Saved data entries
►

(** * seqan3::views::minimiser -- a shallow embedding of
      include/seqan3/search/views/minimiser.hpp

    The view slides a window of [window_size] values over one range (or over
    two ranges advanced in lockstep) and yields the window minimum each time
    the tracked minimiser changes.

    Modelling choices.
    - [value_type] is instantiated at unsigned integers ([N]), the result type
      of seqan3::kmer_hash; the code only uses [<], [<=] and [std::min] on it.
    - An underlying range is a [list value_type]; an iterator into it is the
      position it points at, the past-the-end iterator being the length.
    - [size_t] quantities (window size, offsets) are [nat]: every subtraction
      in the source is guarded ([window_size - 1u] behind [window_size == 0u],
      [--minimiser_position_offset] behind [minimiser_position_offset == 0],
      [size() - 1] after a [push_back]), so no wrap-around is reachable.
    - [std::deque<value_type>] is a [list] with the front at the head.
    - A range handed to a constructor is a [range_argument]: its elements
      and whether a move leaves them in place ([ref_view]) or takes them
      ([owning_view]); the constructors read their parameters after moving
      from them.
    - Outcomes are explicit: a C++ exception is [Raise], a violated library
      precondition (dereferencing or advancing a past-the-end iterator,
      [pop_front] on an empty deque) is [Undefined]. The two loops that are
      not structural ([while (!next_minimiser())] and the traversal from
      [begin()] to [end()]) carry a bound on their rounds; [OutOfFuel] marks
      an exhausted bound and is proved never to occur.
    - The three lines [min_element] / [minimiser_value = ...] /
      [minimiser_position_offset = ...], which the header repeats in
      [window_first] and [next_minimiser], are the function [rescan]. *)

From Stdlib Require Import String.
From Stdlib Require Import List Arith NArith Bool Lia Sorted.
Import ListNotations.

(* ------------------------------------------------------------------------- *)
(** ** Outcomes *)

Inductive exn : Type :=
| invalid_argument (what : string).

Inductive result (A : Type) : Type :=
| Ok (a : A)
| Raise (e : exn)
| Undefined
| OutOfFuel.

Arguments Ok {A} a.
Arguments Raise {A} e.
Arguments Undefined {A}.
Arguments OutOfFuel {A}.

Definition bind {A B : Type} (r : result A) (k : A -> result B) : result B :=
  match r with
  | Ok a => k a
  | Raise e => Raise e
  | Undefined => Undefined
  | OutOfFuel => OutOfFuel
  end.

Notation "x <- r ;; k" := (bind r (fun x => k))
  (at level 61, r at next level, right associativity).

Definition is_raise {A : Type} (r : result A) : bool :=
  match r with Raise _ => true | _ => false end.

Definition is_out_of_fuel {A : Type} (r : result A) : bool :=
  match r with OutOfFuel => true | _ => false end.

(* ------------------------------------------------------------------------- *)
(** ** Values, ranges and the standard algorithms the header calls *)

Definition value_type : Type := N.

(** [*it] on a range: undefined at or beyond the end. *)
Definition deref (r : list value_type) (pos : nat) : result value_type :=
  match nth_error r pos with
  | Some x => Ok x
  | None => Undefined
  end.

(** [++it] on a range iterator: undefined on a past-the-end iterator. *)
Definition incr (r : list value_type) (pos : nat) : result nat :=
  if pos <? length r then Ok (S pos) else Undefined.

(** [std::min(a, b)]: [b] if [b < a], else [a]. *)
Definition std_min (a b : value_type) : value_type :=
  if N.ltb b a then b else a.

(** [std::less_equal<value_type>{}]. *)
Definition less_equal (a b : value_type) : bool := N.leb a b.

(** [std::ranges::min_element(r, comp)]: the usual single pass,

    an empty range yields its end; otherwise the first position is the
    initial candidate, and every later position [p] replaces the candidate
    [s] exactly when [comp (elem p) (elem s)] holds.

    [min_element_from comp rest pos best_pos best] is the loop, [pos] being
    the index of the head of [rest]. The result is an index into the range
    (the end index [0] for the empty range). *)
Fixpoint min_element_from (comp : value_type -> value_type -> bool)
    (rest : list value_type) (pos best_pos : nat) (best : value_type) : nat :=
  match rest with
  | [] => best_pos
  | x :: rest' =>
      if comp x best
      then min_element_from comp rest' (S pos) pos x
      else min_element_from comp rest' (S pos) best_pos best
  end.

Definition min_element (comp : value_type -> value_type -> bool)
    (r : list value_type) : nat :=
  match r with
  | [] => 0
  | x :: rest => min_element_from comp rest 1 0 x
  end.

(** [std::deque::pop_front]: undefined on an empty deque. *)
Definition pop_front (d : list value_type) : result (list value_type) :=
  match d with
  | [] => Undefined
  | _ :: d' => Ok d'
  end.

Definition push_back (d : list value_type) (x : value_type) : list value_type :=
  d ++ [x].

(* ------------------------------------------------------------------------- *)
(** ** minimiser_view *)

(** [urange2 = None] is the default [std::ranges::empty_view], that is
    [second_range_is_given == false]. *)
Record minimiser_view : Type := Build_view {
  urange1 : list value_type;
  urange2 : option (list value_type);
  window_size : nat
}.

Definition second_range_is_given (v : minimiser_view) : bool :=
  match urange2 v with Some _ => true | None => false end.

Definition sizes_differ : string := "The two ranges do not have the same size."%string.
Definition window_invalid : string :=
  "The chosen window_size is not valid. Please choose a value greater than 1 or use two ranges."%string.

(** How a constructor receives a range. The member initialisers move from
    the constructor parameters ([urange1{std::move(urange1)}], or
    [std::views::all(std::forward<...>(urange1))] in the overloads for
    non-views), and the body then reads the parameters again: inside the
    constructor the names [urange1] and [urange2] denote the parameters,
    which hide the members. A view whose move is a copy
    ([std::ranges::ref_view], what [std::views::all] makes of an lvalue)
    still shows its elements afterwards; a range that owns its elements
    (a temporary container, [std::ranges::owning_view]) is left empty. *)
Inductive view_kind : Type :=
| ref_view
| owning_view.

◄

About this exercise — Write out all of the records once more, exactly.

Task answer —
(** * seqan3::views::minimiser -- a shallow embedding of
      include/seqan3/search/views/minimiser.hpp

    The view slides a window of [window_size] values over one range (or over
    two ranges advanced in lockstep) and yields the window minimum each time
    the tracked minimiser changes.

    Modelling choices.
    - [value_type] is instantiated at unsigned integers ([N]), the result type
      of seqan3::kmer_hash; the code only uses [<], [<=] and [std::min] on it.
    - An underlying range is a [list value_type]; an iterator into it is the
      position it points at, the past-the-end iterator being the length.
    - [size_t] quantities (window size, offsets) are [nat]: every subtraction
      in the source is guarded ([window_size - 1u] behind [window_size == 0u],
      [--minimiser_position_offset] behind [minimiser_position_offset == 0],
      [size() - 1] after a [push_back]), so no wrap-around is reachable.
    - [std::deque<value_type>] is a [list] with the front at the head.
    - A range handed to a constructor is a [range_argument]: its elements
      and whether a move leaves them in place ([ref_view]) or takes them
      ([owning_view]); the constructors read their parameters after moving
      from them.
    - Outcomes are explicit: a C++ exception is [Raise], a violated library
      precondition (dereferencing or advancing a past-the-end iterator,
      [pop_front] on an empty deque) is [Undefined]. The two loops that are
      not structural ([while (!next_minimiser())] and the traversal from
      [begin()] to [end()]) carry a bound on their rounds; [OutOfFuel] marks
      an exhausted bound and is proved never to occur.
    - The three lines [min_element] / [minimiser_value = ...] /
      [minimiser_position_offset = ...], which the header repeats in
      [window_first] and [next_minimiser], are the function [rescan]. *)

From Stdlib Require Import String.
From Stdlib Require Import List Arith NArith Bool Lia Sorted.
Import ListNotations.

(* ------------------------------------------------------------------------- *)
(** ** Outcomes *)

Inductive exn : Type :=
| invalid_argument (what : string).

Inductive result (A : Type) : Type :=
| Ok (a : A)
| Raise (e : exn)
| Undefined
| OutOfFuel.

Arguments Ok {A} a.
Arguments Raise {A} e.
Arguments Undefined {A}.
Arguments OutOfFuel {A}.

Definition bind {A B : Type} (r : result A) (k : A -> result B) : result B :=
  match r with
  | Ok a => k a
  | Raise e => Raise e
  | Undefined => Undefined
  | OutOfFuel => OutOfFuel
  end.

Notation "x <- r ;; k" := (bind r (fun x => k))
  (at level 61, r at next level, right associativity).

Definition is_raise {A : Type} (r : result A) : bool :=
  match r with Raise _ => true | _ => false end.

Definition is_out_of_fuel {A : Type} (r : result A) : bool :=
  match r with OutOfFuel => true | _ => false end.

(* ------------------------------------------------------------------------- *)
(** ** Values, ranges and the standard algorithms the header calls *)

Definition value_type : Type := N.

(** [*it] on a range: undefined at or beyond the end. *)
Definition deref (r : list value_type) (pos : nat) : result value_type :=
  match nth_error r pos with
  | Some x => Ok x
  | None => Undefined
  end.

(** [++it] on a range iterator: undefined on a past-the-end iterator. *)
Definition incr (r : list value_type) (pos : nat) : result nat :=
  if pos <? length r then Ok (S pos) else Undefined.

(** [std::min(a, b)]: [b] if [b < a], else [a]. *)
Definition std_min (a b : value_type) : value_type :=
  if N.ltb b a then b else a.

(** [std::less_equal<value_type>{}]. *)
Definition less_equal (a b : value_type) : bool := N.leb a b.

(** [std::ranges::min_element(r, comp)]: the usual single pass,

    an empty range yields its end; otherwise the first position is the
    initial candidate, and every later position [p] replaces the candidate
    [s] exactly when [comp (elem p) (elem s)] holds.

    [min_element_from comp rest pos best_pos best] is the loop, [pos] being
    the index of the head of [rest]. The result is an index into the range
    (the end index [0] for the empty range). *)
Fixpoint min_element_from (comp : value_type -> value_type -> bool)
    (rest : list value_type) (pos best_pos : nat) (best : value_type) : nat :=
  match rest with
  | [] => best_pos
  | x :: rest' =>
      if comp x best
      then min_element_from comp rest' (S pos) pos x
      else min_element_from comp rest' (S pos) best_pos best
  end.

Definition min_element (comp : value_type -> value_type -> bool)
    (r : list value_type) : nat :=
  match r with
  | [] => 0
  | x :: rest => min_element_from comp rest 1 0 x
  end.

(** [std::deque::pop_front]: undefined on an empty deque. *)
Definition pop_front (d : list value_type) : result (list value_type) :=
  match d with
  | [] => Undefined
  | _ :: d' => Ok d'
  end.

Definition push_back (d : list value_type) (x : value_type) : list value_type :=
  d ++ [x].

(* ------------------------------------------------------------------------- *)
(** ** minimiser_view *)

(** [urange2 = None] is the default [std::ranges::empty_view], that is
    [second_range_is_given == false]. *)
Record minimiser_view : Type := Build_view {
  urange1 : list value_type;
  urange2 : option (list value_type);
  window_size : nat
}.

Definition second_range_is_given (v : minimiser_view) : bool :=
  match urange2 v with Some _ => true | None => false end.

Definition sizes_differ : string := "The two ranges do not have the same size."%string.
Definition window_invalid : string :=
  "The chosen window_size is not valid. Please choose a value greater than 1 or use two ranges."%string.

(** How a constructor receives a range. The member initialisers move from
    the constructor parameters ([urange1{std::move(urange1)}], or
    [std::views::all(std::forward<...>(urange1))] in the overloads for
    non-views), and the body then reads the parameters again: inside the
    constructor the names [urange1] and [urange2] denote the parameters,
    which hide the members. A view whose move is a copy
    ([std::ranges::ref_view], what [std::views::all] makes of an lvalue)
    still shows its elements afterwards; a range that owns its elements
    (a temporary container, [std::ranges::owning_view]) is left empty. *)
Inductive view_kind : Type :=
| ref_view
| owning_view.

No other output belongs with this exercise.